• _DESCRIPTION OF THE TASK_
Take the entries below and print only the lines from the one with "induction 1; cbn;" through the one with "intros Hd Hl.", exactly as they stand, both ends included.

::: DATA RECORDS

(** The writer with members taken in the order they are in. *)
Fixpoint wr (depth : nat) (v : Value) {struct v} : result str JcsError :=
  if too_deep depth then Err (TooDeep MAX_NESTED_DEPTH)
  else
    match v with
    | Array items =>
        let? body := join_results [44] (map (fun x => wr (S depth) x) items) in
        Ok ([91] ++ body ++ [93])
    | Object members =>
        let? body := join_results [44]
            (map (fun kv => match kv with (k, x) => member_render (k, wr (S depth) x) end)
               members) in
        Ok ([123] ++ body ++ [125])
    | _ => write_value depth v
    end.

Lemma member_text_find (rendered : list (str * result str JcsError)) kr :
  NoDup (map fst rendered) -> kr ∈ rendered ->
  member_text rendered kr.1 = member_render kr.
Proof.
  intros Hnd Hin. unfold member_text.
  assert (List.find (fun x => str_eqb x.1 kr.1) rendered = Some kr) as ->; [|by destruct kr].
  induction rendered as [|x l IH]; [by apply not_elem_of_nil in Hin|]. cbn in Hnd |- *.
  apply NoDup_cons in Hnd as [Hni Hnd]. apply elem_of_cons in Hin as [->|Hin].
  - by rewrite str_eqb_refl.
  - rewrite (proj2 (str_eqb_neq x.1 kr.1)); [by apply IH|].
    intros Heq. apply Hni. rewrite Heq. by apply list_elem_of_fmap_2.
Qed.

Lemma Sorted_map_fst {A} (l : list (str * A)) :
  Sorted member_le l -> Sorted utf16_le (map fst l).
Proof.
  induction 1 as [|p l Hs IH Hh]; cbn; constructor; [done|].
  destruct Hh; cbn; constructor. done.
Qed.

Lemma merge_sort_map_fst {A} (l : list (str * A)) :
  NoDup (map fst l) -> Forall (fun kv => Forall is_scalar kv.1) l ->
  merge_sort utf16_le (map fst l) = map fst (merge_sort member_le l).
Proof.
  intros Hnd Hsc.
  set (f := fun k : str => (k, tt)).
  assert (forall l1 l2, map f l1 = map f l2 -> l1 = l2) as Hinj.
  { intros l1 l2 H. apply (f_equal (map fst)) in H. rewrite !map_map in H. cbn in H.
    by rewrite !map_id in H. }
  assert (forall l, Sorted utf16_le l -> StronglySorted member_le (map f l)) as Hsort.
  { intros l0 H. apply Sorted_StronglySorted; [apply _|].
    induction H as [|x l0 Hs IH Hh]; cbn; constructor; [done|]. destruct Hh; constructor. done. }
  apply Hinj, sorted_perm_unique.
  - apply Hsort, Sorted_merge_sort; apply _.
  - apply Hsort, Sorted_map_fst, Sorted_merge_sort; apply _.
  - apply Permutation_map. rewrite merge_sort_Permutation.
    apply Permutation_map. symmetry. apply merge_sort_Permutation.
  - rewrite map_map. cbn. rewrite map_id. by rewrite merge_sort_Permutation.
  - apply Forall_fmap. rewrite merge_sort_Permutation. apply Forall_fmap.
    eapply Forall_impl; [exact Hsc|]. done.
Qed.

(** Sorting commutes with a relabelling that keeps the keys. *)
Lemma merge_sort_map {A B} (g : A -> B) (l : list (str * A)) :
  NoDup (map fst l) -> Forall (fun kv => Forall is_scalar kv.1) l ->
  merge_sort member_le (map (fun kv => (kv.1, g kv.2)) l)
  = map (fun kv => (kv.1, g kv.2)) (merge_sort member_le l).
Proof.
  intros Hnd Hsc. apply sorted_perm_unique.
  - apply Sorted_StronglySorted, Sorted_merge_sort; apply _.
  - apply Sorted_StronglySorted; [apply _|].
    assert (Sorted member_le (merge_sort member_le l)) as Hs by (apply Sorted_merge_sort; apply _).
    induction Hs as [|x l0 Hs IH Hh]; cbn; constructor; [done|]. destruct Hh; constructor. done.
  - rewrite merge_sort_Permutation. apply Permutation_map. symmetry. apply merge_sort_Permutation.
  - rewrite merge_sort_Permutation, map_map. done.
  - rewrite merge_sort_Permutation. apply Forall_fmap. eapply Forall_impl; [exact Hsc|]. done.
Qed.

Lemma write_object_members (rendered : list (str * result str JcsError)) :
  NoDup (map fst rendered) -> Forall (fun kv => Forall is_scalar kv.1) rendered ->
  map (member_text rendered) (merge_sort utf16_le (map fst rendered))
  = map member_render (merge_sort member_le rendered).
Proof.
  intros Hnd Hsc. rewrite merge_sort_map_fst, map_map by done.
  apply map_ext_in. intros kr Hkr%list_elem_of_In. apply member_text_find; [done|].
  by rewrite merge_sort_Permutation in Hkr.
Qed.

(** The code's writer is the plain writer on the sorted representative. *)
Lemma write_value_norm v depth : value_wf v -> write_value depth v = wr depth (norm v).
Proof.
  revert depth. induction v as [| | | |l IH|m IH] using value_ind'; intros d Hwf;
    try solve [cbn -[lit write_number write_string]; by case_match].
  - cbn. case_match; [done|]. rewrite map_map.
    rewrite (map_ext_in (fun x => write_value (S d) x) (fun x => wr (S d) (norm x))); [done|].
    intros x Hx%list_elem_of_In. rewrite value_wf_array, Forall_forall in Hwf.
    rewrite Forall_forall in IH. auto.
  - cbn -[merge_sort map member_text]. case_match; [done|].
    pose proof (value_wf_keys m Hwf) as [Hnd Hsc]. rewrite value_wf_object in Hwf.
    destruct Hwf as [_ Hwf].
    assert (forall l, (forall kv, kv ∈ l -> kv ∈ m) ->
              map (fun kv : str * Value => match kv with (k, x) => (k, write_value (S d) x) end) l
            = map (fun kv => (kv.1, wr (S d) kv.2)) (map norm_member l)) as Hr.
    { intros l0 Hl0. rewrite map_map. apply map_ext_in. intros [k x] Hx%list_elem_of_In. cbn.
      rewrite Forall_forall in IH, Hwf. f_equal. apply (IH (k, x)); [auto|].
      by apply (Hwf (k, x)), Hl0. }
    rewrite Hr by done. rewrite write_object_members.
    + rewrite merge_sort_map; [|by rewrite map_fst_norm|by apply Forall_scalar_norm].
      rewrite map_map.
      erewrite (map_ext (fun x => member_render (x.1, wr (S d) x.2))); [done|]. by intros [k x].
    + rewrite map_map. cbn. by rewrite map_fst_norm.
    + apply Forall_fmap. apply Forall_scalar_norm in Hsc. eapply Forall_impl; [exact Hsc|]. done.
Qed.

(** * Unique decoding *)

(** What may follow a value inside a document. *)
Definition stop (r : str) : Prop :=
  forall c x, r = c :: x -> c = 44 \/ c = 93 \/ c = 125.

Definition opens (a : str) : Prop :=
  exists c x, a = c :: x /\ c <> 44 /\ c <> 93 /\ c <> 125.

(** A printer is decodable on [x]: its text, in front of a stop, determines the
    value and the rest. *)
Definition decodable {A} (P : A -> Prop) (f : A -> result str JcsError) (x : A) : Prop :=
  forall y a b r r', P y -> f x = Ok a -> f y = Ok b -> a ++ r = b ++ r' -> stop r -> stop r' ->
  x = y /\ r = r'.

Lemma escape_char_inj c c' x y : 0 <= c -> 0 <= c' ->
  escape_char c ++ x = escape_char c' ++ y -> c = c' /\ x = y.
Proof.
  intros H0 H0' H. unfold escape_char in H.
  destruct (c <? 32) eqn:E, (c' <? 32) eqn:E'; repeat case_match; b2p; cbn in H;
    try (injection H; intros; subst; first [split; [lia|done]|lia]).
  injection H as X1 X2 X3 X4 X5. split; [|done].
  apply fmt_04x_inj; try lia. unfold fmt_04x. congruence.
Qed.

::::::
::: DATA RECORDS

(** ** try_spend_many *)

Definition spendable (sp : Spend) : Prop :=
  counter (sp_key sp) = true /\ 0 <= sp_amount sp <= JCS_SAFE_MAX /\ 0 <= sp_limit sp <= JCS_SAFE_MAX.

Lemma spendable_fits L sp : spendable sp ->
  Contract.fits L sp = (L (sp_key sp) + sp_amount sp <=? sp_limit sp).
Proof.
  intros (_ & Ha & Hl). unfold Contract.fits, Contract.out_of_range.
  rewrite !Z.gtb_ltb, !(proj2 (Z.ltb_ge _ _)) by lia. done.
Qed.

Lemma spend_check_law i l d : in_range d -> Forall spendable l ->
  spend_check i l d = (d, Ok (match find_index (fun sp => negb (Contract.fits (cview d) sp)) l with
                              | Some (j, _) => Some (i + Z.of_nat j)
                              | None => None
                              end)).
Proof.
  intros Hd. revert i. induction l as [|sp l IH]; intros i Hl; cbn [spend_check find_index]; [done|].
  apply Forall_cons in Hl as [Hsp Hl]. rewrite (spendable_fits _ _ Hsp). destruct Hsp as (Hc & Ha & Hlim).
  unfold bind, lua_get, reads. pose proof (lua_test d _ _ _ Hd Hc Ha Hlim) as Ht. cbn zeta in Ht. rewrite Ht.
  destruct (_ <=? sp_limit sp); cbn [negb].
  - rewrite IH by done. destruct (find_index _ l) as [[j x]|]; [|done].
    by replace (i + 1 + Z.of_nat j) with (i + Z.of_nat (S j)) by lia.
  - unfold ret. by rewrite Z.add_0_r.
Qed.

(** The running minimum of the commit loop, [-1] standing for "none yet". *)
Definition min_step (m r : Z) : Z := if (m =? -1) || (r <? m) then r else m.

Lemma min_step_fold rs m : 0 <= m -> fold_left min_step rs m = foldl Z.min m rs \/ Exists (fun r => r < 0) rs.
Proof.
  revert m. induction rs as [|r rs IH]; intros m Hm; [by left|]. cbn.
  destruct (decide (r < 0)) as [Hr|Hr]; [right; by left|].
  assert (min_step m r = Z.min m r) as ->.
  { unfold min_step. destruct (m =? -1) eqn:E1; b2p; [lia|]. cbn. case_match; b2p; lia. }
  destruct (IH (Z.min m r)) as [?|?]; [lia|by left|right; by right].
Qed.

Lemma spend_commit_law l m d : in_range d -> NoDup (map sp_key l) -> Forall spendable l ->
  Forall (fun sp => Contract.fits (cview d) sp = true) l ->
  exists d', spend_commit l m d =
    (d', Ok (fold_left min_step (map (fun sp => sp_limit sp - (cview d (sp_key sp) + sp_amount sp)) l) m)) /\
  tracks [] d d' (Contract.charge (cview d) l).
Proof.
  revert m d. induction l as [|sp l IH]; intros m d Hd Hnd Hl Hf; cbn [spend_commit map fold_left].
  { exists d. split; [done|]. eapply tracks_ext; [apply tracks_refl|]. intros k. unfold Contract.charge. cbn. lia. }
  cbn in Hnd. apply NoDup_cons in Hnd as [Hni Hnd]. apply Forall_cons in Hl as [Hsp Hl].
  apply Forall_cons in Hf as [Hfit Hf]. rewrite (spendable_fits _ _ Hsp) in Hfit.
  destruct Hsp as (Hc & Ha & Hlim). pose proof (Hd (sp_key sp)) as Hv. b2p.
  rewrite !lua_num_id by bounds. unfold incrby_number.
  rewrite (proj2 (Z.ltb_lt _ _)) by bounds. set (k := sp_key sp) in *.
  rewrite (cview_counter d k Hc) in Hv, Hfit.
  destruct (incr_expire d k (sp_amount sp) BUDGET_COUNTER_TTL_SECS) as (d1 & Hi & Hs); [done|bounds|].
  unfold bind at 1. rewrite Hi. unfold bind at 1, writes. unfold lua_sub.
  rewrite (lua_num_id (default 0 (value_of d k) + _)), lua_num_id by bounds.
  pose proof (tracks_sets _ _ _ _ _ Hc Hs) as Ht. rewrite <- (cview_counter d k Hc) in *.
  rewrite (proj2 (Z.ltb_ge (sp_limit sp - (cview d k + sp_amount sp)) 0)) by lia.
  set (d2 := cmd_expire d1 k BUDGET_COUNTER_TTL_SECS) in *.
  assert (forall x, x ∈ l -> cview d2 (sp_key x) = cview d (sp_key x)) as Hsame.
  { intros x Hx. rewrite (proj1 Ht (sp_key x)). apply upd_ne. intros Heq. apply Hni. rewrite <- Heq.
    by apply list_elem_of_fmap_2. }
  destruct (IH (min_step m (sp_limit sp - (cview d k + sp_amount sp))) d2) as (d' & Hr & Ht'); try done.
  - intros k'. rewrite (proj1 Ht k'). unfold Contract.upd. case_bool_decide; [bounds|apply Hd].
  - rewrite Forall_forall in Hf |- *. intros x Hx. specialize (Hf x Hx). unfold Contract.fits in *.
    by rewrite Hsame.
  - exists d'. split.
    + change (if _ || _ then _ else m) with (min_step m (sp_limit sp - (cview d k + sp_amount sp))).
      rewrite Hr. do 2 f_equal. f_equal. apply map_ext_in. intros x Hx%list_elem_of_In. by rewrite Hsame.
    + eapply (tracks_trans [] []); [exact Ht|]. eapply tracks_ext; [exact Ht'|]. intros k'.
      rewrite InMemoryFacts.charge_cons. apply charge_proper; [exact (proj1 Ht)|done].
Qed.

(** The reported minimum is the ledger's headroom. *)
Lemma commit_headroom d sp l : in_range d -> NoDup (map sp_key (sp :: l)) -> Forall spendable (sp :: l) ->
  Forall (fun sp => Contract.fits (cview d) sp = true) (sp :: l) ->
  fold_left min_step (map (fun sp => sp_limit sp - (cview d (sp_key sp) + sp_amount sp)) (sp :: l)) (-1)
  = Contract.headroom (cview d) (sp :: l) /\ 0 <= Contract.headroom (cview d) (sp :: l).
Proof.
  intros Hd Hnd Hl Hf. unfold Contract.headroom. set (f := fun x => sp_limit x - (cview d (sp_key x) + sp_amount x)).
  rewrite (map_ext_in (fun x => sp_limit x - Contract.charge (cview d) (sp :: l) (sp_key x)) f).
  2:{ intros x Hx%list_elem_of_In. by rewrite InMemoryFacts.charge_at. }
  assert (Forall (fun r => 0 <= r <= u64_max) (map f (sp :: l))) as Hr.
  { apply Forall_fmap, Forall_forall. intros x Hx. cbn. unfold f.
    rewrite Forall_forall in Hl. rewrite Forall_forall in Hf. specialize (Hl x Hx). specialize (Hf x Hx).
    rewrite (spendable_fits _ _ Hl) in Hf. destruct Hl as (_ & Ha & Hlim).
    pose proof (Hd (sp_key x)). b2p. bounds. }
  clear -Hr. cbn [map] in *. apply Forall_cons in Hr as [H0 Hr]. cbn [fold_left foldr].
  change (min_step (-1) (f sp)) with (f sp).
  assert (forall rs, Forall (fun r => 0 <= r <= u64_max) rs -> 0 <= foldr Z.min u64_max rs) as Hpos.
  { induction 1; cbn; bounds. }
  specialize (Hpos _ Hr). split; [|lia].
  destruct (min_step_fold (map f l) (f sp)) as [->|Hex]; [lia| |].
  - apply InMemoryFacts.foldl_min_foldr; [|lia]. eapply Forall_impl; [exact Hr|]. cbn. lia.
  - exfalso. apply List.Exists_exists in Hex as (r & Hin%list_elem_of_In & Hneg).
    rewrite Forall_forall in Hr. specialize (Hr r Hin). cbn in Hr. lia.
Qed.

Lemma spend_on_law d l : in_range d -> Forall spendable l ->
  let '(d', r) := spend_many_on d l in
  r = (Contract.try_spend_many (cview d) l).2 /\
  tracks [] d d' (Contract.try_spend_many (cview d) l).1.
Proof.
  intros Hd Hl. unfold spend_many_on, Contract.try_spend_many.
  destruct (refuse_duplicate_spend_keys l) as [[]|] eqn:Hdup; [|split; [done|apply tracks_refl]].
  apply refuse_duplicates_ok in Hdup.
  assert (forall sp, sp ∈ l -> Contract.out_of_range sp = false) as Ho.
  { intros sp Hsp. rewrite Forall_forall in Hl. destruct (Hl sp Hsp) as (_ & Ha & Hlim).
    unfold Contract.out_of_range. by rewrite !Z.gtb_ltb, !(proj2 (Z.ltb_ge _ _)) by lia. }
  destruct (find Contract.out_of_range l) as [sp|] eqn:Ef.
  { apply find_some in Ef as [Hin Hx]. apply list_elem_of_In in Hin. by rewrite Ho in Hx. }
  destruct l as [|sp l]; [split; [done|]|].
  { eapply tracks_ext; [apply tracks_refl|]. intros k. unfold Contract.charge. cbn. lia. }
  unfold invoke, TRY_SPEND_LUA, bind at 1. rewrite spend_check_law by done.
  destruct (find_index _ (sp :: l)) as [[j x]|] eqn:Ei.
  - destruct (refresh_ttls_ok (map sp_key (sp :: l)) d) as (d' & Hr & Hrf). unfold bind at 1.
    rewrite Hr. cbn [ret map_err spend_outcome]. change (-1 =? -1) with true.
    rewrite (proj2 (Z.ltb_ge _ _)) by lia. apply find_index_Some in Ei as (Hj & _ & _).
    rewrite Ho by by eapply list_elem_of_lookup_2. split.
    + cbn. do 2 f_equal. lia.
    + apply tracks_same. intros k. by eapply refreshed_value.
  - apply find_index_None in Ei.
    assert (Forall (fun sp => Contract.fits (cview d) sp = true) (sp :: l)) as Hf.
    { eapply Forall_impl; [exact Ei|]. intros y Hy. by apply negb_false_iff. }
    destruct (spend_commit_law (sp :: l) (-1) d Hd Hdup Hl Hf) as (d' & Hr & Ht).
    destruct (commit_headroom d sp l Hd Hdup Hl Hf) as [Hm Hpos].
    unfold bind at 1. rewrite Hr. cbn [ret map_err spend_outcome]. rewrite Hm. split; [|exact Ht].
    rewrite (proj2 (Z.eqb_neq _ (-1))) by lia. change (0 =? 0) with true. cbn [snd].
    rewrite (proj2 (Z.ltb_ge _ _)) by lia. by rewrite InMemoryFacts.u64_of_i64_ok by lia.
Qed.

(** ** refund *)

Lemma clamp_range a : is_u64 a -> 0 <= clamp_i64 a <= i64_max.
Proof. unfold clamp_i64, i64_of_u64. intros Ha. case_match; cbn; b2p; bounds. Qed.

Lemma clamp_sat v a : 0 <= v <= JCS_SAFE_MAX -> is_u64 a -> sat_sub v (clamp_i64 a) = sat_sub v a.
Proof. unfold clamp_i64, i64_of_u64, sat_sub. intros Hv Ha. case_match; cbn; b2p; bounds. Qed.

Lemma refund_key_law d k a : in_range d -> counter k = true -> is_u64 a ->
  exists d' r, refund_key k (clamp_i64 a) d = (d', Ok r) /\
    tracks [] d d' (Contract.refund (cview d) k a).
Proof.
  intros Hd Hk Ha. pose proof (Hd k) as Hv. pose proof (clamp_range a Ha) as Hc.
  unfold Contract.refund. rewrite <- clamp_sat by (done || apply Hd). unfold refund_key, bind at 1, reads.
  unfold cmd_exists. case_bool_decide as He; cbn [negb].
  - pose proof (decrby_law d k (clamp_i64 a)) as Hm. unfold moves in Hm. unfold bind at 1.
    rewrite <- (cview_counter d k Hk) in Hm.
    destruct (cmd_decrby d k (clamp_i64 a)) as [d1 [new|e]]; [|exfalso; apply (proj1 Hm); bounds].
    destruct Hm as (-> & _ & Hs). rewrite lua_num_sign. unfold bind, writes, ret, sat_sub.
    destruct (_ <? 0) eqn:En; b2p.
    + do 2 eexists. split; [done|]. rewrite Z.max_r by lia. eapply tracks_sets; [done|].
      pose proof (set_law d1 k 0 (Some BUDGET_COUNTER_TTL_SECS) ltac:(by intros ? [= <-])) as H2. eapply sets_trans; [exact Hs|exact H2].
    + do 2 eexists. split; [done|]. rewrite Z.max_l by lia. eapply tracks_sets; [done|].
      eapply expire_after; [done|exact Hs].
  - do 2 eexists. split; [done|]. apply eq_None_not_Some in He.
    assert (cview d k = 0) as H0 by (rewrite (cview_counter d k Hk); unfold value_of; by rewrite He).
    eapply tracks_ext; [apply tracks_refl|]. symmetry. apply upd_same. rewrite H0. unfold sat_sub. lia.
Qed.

::::::
::: DATA RECORDS

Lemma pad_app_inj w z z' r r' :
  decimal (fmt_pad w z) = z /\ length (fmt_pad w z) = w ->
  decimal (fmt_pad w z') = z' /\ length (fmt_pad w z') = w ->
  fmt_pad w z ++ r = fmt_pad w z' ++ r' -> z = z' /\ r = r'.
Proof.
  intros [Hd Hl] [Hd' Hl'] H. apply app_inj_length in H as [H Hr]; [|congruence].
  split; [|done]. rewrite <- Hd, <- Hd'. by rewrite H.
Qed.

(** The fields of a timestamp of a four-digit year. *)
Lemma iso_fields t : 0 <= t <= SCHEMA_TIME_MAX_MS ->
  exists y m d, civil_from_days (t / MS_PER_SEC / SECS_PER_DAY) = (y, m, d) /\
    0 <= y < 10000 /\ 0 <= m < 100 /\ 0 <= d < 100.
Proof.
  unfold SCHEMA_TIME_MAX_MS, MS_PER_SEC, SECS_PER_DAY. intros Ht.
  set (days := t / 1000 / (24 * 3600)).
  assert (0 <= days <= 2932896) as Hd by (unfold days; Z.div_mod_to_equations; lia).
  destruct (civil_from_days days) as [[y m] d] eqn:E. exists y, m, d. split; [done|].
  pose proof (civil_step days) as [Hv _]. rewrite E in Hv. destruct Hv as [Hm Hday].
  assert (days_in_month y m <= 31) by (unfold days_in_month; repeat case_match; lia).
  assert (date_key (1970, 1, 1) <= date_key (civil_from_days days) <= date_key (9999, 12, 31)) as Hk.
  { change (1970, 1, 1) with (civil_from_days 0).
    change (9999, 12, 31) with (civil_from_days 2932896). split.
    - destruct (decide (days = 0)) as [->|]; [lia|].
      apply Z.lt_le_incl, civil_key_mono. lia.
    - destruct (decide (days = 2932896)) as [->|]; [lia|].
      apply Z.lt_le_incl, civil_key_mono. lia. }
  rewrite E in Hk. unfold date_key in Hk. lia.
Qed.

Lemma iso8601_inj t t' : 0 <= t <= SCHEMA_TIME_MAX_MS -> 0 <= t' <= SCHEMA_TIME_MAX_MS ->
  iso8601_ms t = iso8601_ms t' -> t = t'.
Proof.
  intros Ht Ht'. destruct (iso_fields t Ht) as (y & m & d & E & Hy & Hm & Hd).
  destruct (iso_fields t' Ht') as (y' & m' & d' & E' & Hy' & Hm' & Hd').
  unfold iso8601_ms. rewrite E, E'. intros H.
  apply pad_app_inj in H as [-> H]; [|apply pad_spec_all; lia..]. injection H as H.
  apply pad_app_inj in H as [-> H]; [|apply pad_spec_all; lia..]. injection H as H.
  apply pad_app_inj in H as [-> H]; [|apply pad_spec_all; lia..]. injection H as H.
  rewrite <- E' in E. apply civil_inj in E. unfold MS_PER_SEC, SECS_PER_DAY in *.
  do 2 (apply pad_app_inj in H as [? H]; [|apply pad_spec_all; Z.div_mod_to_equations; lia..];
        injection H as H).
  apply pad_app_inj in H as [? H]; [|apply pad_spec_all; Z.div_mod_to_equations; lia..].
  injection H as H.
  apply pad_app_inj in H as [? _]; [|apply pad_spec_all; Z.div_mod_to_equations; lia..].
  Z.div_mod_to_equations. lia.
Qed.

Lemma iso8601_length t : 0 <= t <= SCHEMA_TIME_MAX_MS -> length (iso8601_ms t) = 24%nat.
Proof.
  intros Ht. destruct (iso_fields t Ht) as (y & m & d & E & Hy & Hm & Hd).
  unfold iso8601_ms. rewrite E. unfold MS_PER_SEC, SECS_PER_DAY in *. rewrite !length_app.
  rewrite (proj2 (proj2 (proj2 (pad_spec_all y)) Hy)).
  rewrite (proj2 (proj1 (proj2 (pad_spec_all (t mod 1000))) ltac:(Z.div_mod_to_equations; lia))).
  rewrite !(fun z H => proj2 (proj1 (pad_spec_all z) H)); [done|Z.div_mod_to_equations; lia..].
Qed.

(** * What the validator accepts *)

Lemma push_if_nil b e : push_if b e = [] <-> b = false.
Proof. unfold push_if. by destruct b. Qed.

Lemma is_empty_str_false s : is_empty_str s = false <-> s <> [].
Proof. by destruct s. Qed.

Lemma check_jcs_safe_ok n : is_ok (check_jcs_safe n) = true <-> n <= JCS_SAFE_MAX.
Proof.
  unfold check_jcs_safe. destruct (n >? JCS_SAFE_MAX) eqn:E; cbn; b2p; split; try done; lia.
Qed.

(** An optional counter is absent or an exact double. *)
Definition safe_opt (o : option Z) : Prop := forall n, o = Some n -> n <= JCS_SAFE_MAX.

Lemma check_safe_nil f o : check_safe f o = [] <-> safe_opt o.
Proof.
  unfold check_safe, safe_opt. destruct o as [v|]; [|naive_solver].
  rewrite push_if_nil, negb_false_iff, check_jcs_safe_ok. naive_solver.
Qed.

::::::

• _RESPONSE_
  { induction 1; cbn; bounds. }
  specialize (Hpos _ Hr). split; [|lia].
  destruct (min_step_fold (map f l) (f sp)) as [->|Hex]; [lia| |].
  - apply InMemoryFacts.foldl_min_foldr; [|lia]. eapply Forall_impl; [exact Hr|]. cbn. lia.
  - exfalso. apply List.Exists_exists in Hex as (r & Hin%list_elem_of_In & Hneg).
    rewrite Forall_forall in Hr. specialize (Hr r Hin). cbn in Hr. lia.
Qed.

Lemma spend_on_law d l : in_range d -> Forall spendable l ->
  let '(d', r) := spend_many_on d l in
  r = (Contract.try_spend_many (cview d) l).2 /\
  tracks [] d d' (Contract.try_spend_many (cview d) l).1.
Proof.
  intros Hd Hl. unfold spend_many_on, Contract.try_spend_many.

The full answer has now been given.